Among the entries below, find the line with "(forall ty kva", then quote it and each following line up to and including the line with "exists k', (if", and nothing else.

==============================

(* ===== verification/IpcSafe.v ===== *)
(** Notifications, [sys_wait_any], the resumption of blocked calls and the
    system calls themselves keep the relation of [IpcRefine]; with it every
    history of IPC refines [IpcSpec] and does not panic, as long as a
    [sys_wait_any] waits on at most one object and then without a deadline. *)
From Stdlib Require Import ZArith Lia.
From stdpp Require Import base option list gmap numbers fin_maps.
From S2P Require Import Prelude Handles IpcState Ipc IpcSpec IpcRefine.
Open Scope Z_scope.

Section Safe.
Context {S : Type} `{SL : SchedulerLaws S}.
Abbreviation Kernel := (Kernel S).

(** * Notifications *)

(** A change of notification [n] and of the scheduler that wakes only threads
    in [notification_wait] or [sys_wait_any]. *)
Lemma Rel_notif k a n o o' s' :
  Rel k a -> ntfs k !! n = Some o -> s_ok s' ->
  (forall t, s_known s' t -> s_known (sch k) t) -> (forall t, s_deadline s' t = s_deadline (sch k) t) ->
  (forall t, s_blocked (sch k) t -> status a !! t <> Some OnAny -> status a !! t <> Some (OnNotification n) -> s_blocked s' t) ->
  (has_waiter (nt_state o') = true -> status a !! blocked_tcb_kva o' = Some (OnNotification n) /\ s_blocked s' (blocked_tcb_kva o')) ->
  (nt_readiness o' <> 0 -> nt_readiness o' = nt_readiness o) ->
  (forall ty kva t, registered (with_ntf (with_sch k s') n o') ty kva t -> t <> 0 -> s_blocked s' t) ->
  Rel (with_ntf (with_sch k s') n o') a.
Proof.
  intros RL Hn Ok' Hk Hd Hb Hw Hrd Hreg.
  apply (Rel_update k _ a _ []); fields; try done.
  - constructor; fields; [done|done|]. intros x Hx. rewrite lookup_insert. case_decide; eauto.
  - intros t Ht. by apply (rl_known _ _ RL), Hk.
  - intros t _. constructor; fields; try done; [by rewrite Hd| |by destruct (tcbs k !! t)].
    intros Bt. destruct (status a !! t) as [[]|] eqn:E; try done; (apply Hb; [done|congruence|congruence]).
  - intros t Ht. by apply elem_of_nil in Ht.
  - apply (rl_ep _ _ RL).
  - apply (rl_port _ _ RL).
  - apply (rl_rep _ _ RL).
  - apply (rl_call _ _ RL).
  - intros n' x Hx Hx'. lookups; [by apply Hw|]. destruct (rl_ntf _ _ RL _ _ Hx Hx') as [E1 E2]. split; [done|].
    apply Hb; [done|congruence|congruence].
  - intros ty kva t Hr Ht. assert (registered k ty kva t) as Hr0.
    { destruct ty; cbn in *; try done. destruct Hr as (x & Hx & Hx'). lookups; [|by eauto]. exists o. split; [done|]. symmetry. by apply Hrd. }
    destruct (rl_ready _ _ RL _ _ _ Hr0 Ht) as [R1 R2 R3 R4]. constructor; fields; [done|by eapply Hreg|by rewrite Hd|done].
Qed.

(** The second half of a signal: the readiness waiter. *)
Lemma signal_ready k a n o v :
  Rel k a -> ntfs k !! n = Some o ->
  exists k', (if waiter_registered (nt_readiness o) && is_notification_ready v (readiness_threshold o)
     then k ← wake (with_ntf k n (mkNotif (nt_state o) (blocked_tcb_kva o) 0 0)) (nt_readiness o); Ret (@Ok unit NotificationError tt, k)
     else Ret (Ok tt, k)) = Ret (Ok tt, k') /\ Rel k' a /\ (exists o', ntfs k' !! n = Some o' /\ nt_state o' = nt_state o).
Proof.
  intros RL Hn. unfold waiter_registered. destruct (Z.eqb_spec (nt_readiness o) 0) as [E0|E0]; [by exists k; eauto|]. cbn [negb andb].
  destruct (is_notification_ready _ _); [|by exists k; eauto].
  pose proof (rl_ready _ _ RL OTNotification n _ ltac:(by eexists) E0) as [R1 R2 R3 (tcb & R4 & R5 & R6)].
  destruct (law_unblock (sch k) _ (rl_ok _ _ RL) R2) as (s' & Hub & Ok' & Hb & Hd & Hk & _).
  unfold wake. fields. rewrite Hub. exec. eexists. split; [reflexivity|]. split.
  - change (with_sch (with_ntf k n (mkNotif (nt_state o) (blocked_tcb_kva o) 0 0)) s')
      with (with_ntf (with_sch k s') n (mkNotif (nt_state o) (blocked_tcb_kva o) 0 0)).
    apply (Rel_notif k a n o); try done.
    + intros t Bt Hn1 _. apply Hb. split; [done|]. congruence.
    + intros Hw. destruct (rl_ntf _ _ RL _ _ Hn Hw) as [E1 E2]. split; [done|]. apply Hb. split; [done|]. cbn. congruence.
    + intros ty kva t Hr Ht. assert (registered k ty kva t /\ (ty, kva) <> (OTNotification, n)) as [Hr0 Hne].
      { destruct ty; cbn in *; try done; destruct Hr as (x & Hx & Hx'); lookups; try done; split; eauto; congruence. }
      pose proof (rl_ready _ _ RL ty kva t Hr0 Ht) as [Q1 Q2 _ (tcb' & Q4 & Q5 & Q6)]. apply Hb. split; [done|]. intros ->.
      assert (tcb' = tcb) as -> by congruence. apply Hne. assert (kva = n) as -> by congruence. f_equal. rewrite R6 in Q6. by destruct ty.
  - fields. rewrite lookup_insert_eq. by eexists.
Qed.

==============================

_Answer area:_
  (forall ty kva t, registered (with_ntf (with_sch k s') n o') ty kva t -> t <> 0 -> s_blocked s' t) ->
  Rel (with_ntf (with_sch k s') n o') a.
Proof.
  intros RL Hn Ok' Hk Hd Hb Hw Hrd Hreg.
  apply (Rel_update k _ a _ []); fields; try done.
  - constructor; fields; [done|done|]. intros x Hx. rewrite lookup_insert. case_decide; eauto.
  - intros t Ht. by apply (rl_known _ _ RL), Hk.
  - intros t _. constructor; fields; try done; [by rewrite Hd| |by destruct (tcbs k !! t)].
    intros Bt. destruct (status a !! t) as [[]|] eqn:E; try done; (apply Hb; [done|congruence|congruence]).
  - intros t Ht. by apply elem_of_nil in Ht.
  - apply (rl_ep _ _ RL).
  - apply (rl_port _ _ RL).
  - apply (rl_rep _ _ RL).
  - apply (rl_call _ _ RL).
  - intros n' x Hx Hx'. lookups; [by apply Hw|]. destruct (rl_ntf _ _ RL _ _ Hx Hx') as [E1 E2]. split; [done|].
    apply Hb; [done|congruence|congruence].
  - intros ty kva t Hr Ht. assert (registered k ty kva t) as Hr0.
    { destruct ty; cbn in *; try done. destruct Hr as (x & Hx & Hx'). lookups; [|by eauto]. exists o. split; [done|]. symmetry. by apply Hrd. }
    destruct (rl_ready _ _ RL _ _ _ Hr0 Ht) as [R1 R2 R3 R4]. constructor; fields; [done|by eapply Hreg|by rewrite Hd|done].
Qed.

(** The second half of a signal: the readiness waiter. *)
Lemma signal_ready k a n o v :
  Rel k a -> ntfs k !! n = Some o ->
  exists k', (if waiter_registered (nt_readiness o) && is_notification_ready v (readiness_threshold o)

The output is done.